Aksi-aksi nyata ditunggu dan kerumunan asik tertidur dibawah kata-kata, tanpa benar-benar mau serius memproduksi makna, menyambut hakikatnya dan mengurai ribuan pola-pola yang tercipta. Atau setidaknya jika anda bukan seorang filsuf hendaklah otentisitas mencampakkan anda pada pada harga diri seorang manusia.
Lihat itu lelaki tua diujung senja, sudah menahan-nahan untuk sampurna namun jaman tak melihatnya sekaligus beberapa akar menambatnya pada angka. Akankah kau ikut serta menahannya, bukankah proses hidup yang sama akan mengantarkanmu pada kesediaanya, pada berbaktimu untuk hidup, pada pengabdianmu akan tujuan, dan prosa-prosa tak lagi menjadi sesuatu yang bahagia.
Aku kemudian memeluk buliran air hujan, seraya mencoba membiarkan asa harus dipenuhi dan tetap tak kehilangan diri sendiri. Realitas harus dijawab sekaligus siapa yang akan menerimaku? Apakah engkau? Atau comberan hitam yang membawa teratai mekar, sekaligus bertahan sebagai ikan dilimbah yang kau racuni?

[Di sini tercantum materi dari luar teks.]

(* ===== verification/EnrollmentProps.v ===== *)
(** * Enrollment: grants are used once, attempts are limited

    Theorems about [enrollment.go]: what a successful enrollment changes, that a
    consumed grant admits nothing, and that the attempt limiter bounds every window. *)

From stdpp Require Import base list strings gmap.
From Stdlib Require Import ZArith Lia Ascii Sorting.Sorted.
From S2P Require Import Prelude GoStd GoTime Auth Api Json Wire Models Sql Schema Monad Keys SqlFacts Runtime.
From S2P Require Import Receipts Devices Enrollment Samples Constraints.
Local Open Scope Z_scope.

(** ** The attempt limiter *)
(** The attempts that are admitted, one call after the other. *)
Fixpoint admit_all (times : list gotime) (s : St) : list gotime :=
  match times with
  | [] => []
  | t :: rest =>
      let '(r, s') := admitEnrollmentAttempt t s in
      (match r with Ok _ => [t] | Err _ => [] end) ++ admit_all rest s'
  end.
(** The attempts in the minute that ends at [upto]. *)
Definition in_minute (upto : Z) (l : list gotime) : list gotime :=
  List.filter (λ t, (upto - Minute <? mono t) && (mono t <=? upto)) l.
Definition limited (l : list gotime) : Prop := ∀ upto, (length (in_minute upto l) <= 5)%nat.

(** The memory of the limiter, after an attempt at [now], against the admitted list. *)
Record limiter (admitted : list gotime) (now : Z) (s : St) : Prop := {
  lm_booted : booted (st_eph s) = true;
  lm_memory : enrollmentAttempts (st_eph s) = List.filter (λ t, now - Minute <? mono t) admitted;
  lm_past : Forall (λ t, mono t <= now) admitted;
  lm_limited : limited admitted }.
Lemma minute_positive : 0 < Minute.
Proof. reflexivity. Qed.
Lemma recent_again now t admitted : now <= mono t →
  recent_attempts t (List.filter (λ a, now - Minute <? mono a) admitted)
  = List.filter (λ a, mono t - Minute <? mono a) admitted.
Proof.
  intros Hle. unfold recent_attempts, After, Add. cbn [mono].
  induction admitted as [|a l IH]; [done|]. simpl. destruct (Z.ltb_spec (now - Minute) (mono a)); simpl;
    destruct (Z.ltb_spec (mono t + - Minute) (mono a)), (Z.ltb_spec (mono t - Minute) (mono a)); simpl; rewrite ?IH; done || lia.
Qed.
Lemma limited_snoc admitted t : Forall (λ a, mono a <= mono t) admitted → limited admitted →
  (length (List.filter (λ a, (mono t - Minute <? mono a)%Z) admitted) < 5)%nat → limited (admitted ++ [t]).
Proof.
  intros Hpast Hlim Hlen upto. unfold in_minute. rewrite List.filter_app, length_app. simpl.
  destruct ((upto - Minute <? mono t) && (mono t <=? upto)) eqn:E.
  - unbool. simpl. enough (length (List.filter (λ a, ((upto - Minute <? mono a) && (mono a <=? upto))%Z) admitted)
      <= length (List.filter (λ a, (mono t - Minute <? mono a)%Z) admitted))%nat by lia.
    clear -H H0. induction admitted as [|a l IH]; simpl; [lia|].
    destruct (Z.ltb_spec (upto - Minute) (mono a)), (Z.leb_spec (mono a) upto), (Z.ltb_spec (mono t - Minute) (mono a)); simpl; lia.
  - simpl. rewrite Nat.add_0_r. apply Hlim.
Qed.
Lemma limiter_step admitted now t s : limiter admitted now s → now <= mono t →
  let '(r, s') := admitEnrollmentAttempt t s in
  limiter (admitted ++ match r with Ok _ => [t] | Err _ => [] end) (mono t) s'.
Proof.
  intros [Hb Hm Hp Hl] Hle. unfold admitEnrollmentAttempt, get_eph, set_eph, ensure, throw, mbind, M_bind, mret, M_ret.
  rewrite Hb. cbn [st_eph]. rewrite Hm, recent_again by done.
  assert (Hp' : Forall (λ a, mono a <= mono t) admitted) by (eapply Forall_impl; [exact Hp|]; simpl; intros; lia).
  destruct (Nat.ltb_spec (length (List.filter (λ a, mono t - Minute <? mono a) admitted)) 5) as [Hlt|Hge].
  - split; simpl; [done| | |].
    + rewrite List.filter_app. cbn [List.filter].
      replace (mono t - Minute <? mono t) with true; [done|]. symmetry. apply Z.ltb_lt. pose proof minute_positive. lia.
    + apply Forall_app. split; [done|]. constructor; [lia|constructor].
    + by apply limited_snoc.
  - rewrite app_nil_r. split; done.
Qed.
Lemma admit_all_limited times : ∀ admitted now s, limiter admitted now s →
  StronglySorted (λ a b, mono a <= mono b) times → Forall (λ t, now <= mono t) times → limited (admitted ++ admit_all times s).
Proof.
  induction times as [|t times IH]; intros admitted now s Hs Hsort Hnow; simpl; [rewrite app_nil_r; apply Hs|].
  inversion Hsort as [|? ? Hsort' Hall]; subst. inversion Hnow; subst.
  pose proof (limiter_step admitted now t s Hs ltac:(done)) as Hstep. destruct (admitEnrollmentAttempt t s) as [r s'].
  rewrite app_assoc. by eapply IH.
Qed.

(** C26. The enrollment limiter admits at most five attempts in any minute: over any
    sequence of attempts in the order of the monotonic clock, from a booted store
    without earlier attempts, no window of one minute contains more than five admitted
    ones. *)
Theorem enrollment_attempts_limited times s
    (Hboot : booted (st_eph s) = true) (Hfirst : enrollmentAttempts (st_eph s) = [])
    (Hsort : StronglySorted (λ a b, mono a <= mono b) times) :
  limited (admit_all times s).
Proof.
  destruct times as [|t times]; [intros upto; simpl; lia|]. inversion Hsort as [|? ? Hs Hall]; subst.
  apply (admit_all_limited (t :: times) [] (mono t) s); [|done|by constructor].
  split; [done|done|constructor|]. intros upto. simpl. lia.
Qed.
(** Seven attempts: five are admitted, the sixth is refused, and the seventh, a minute
    after the first, is admitted again. *)
Lemma enrollment_attempts_limited_witness :
  let close := map at_ms [0; 1; 2; 3; 4; 5; 60000] in
  length (admit_all close booted_state) = 6%nat ∧ limited (admit_all close booted_state).
Proof.
  cbv zeta. split; [vm_compute; reflexivity|]. apply enrollment_attempts_limited; [reflexivity|reflexivity|].
  repeat constructor; vm_compute; discriminate.
Defined.

(** ** Grants *)
Definition grant_is (hash : string) (r : enrollment_grants_row) : Prop := eg_grant_hash r = CBlob hash.
Lemma last_such_Some {A} (p : A → bool) l x : last_such p l = Some x → x ∈ l ∧ p x = true.
Proof. unfold last_such. intros [H1 H2]%find_some. split; [|done]. by apply list_elem_of_In, in_rev. Qed.
Lemma scan_opt_uuid_None c : scan_opt_uuid c = Some None → c = CNull.
Proof.
  unfold scan_opt_uuid, scan_opt_text, boundedOptionalText. destruct c; [done|..]; cbn [octet_length]; intros H; repeat (case_match_in H; try discriminate H);
    by (match goal with E : boundedRequiredText _ None _ && _ = true |- _ => apply andb_true_iff in E as [E _]; unfold boundedRequiredText in E; rewrite ?andb_false_r in E end).
Qed.
(** A presented grant that is accepted: a row of this boot and a deadline ahead. *)
Lemma lookupGrant_Ok presented now s consumed s' : lookupGrant presented now s = (Ok consumed, s') →
  (∃ r, r ∈ tb_enrollment_grants (st_tx s) ∧ grant_is presented r ∧ eg_boot_id r = CBlob (bootID (st_eph s)) ∧
        scan_opt_uuid (eg_consumed_enrollment_id r) = Some consumed) ∧
  ∃ g, g ∈ grantDeadlines (st_eph s) ∧ gd_hash g = presented ∧ Before now (gd_deadline g) = true.
Proof.
  unfold lookupGrant. intros H. run_as H eph s0 H0. injection H0 as <- <-. run_as H u1 s1 H1. apply ensure_ok in H1 as [_ ->].
  run_as H rows s2 H2. apply query_ok in H2 as (-> & _). run_as H grants s3 H3. apply from_option_ok in H3 as [Hm ->].
  run_as H found s4 H4. destruct found as [hash c]. apply from_option_ok in H4 as [Hfound ->].
  run_as H g s5 H5. apply from_option_ok in H5 as [Hdead ->]. run_as H u6 s6 H6. apply ensure_ok in H6 as [Hbefore ->].
  apply ret_ok in H as [-> _]. apply last_such_Some in Hfound as [Hin Hh%VerifyHash_iff]. apply last_such_Some in Hdead as [Hg Hgh%VerifyHash_iff].
  simpl in Hh. split; [|by exists g]. apply mapM_opt_Some in Hm.
  apply list_elem_of_lookup in Hin as [i Hi]. eapply Forall2_lookup_r in Hm as (r & Hr & Hscan); [|exact Hi].
  apply list_elem_of_lookup_2, elem_of_order_by, elem_of_select in Hr as [Hr Hboot%cell_eqb_true].
  unfold scan_grant in Hscan. destruct (scan_blob 32 32 _) as [b|] eqn:Eb; [|done]. apply scan_blob_Some in Eb as [Eb _].
  destruct (scan_opt_uuid _) as [c'|] eqn:Ec; [|done]. injection Hscan as -> ->. exists r. subst. done.
Qed.

(** The request a call carries, with the hash of the token it brings and of the grant
    it presents. *)
Definition presented (identity : Identity) (call : Request) (request : enrollmentRequest) (tokenHash grantHash : string) : Prop :=
  decodeStrictAs enrollmentRequest (Body call) = Some request ∧
  (∃ token, validateEnrollmentRequest request = Some token ∧
            DeviceTokenHash (InstanceID identity) (VaultID identity) (er_DeviceID request) token = Some tokenHash) ∧
  ∃ grant, parseAuthorization (Authorization call) "JAT-Enrollment" = Some grant ∧
           EnrollmentGrantHash (InstanceID identity) (VaultID identity) grant = Some grantHash.
(** The grant is unconsumed, of this boot, and its deadline is ahead. *)
Definition grant_live (hash : string) (now : gotime) (e : ephemeralState) (d : db) : Prop :=
  (∃ r, r ∈ tb_enrollment_grants d ∧ grant_is hash r ∧ eg_boot_id r = CBlob (bootID e) ∧ eg_consumed_enrollment_id r = CNull) ∧
  ∃ g, g ∈ grantDeadlines e ∧ gd_hash g = hash ∧ Before now (gd_deadline g) = true.
Definition grant_consumed (hash enrollmentID : string) (d : db) : Prop :=
  ∀ r, r ∈ tb_enrollment_grants d → grant_is hash r → eg_consumed_enrollment_id r = CText enrollmentID.

Lemma consume_grant_consumes enrollmentID hash d d' : consume_grant enrollmentID hash d = Some d' →
  grant_consumed hash enrollmentID d' ∧ tb_devices d' = tb_devices d.
Proof.
  unfold consume_grant, update_enrollment_grants. destruct (update_rows _ _ _ _ _ _) as [rows|] eqn:E; [|done]. intros [= <-].
  apply update_rows_map in E as ->. split; [|done]. intros r Hr Hh. simpl in Hr.
  apply list_elem_of_In, in_map_iff in Hr as (q & <- & Hq). unfold grant_is in Hh.
  destruct (cell_eqb (eg_grant_hash q) (CBlob hash)) eqn:E; [done|]. rewrite Hh in E. simpl in E. by rewrite String.eqb_refl in E.
Qed.
(** The device an enrollment creates. *)
Definition enrolled_row (request : enrollmentRequest) (tokenHash : string) (now : gotime) : devices_row :=
  Mk_devices (CText (er_DeviceID request)) (CBlob tokenHash) (CText wantScopes) (UnixMilli now) None None (cell_u64 0) (cell_u64 0).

Modernitas menghilangkan entitas sebagai sosial, norma yang berisi kemajuan akhirnya menghilangkan kepercayaan sekaligus terus menambah kecurigaan, jalma kemudian melihat lalu-lalang manusia tanpa senyum dan kekalnya persaudaraan bernama cinta. Sementara tetangga hanya membual soal kemewahan dan meracuni apa saja dan siapa saja yang harus dihardik yang tak lain kembali kepada kekosongan dan kekalutan hidup di penyaluran yang salah.
Gerbong-gerbong berhenti sejenak, murid romo Mangun itu seraya dalam dialektika personal berkata. Lihatlah apa yang hilang dari stasiun?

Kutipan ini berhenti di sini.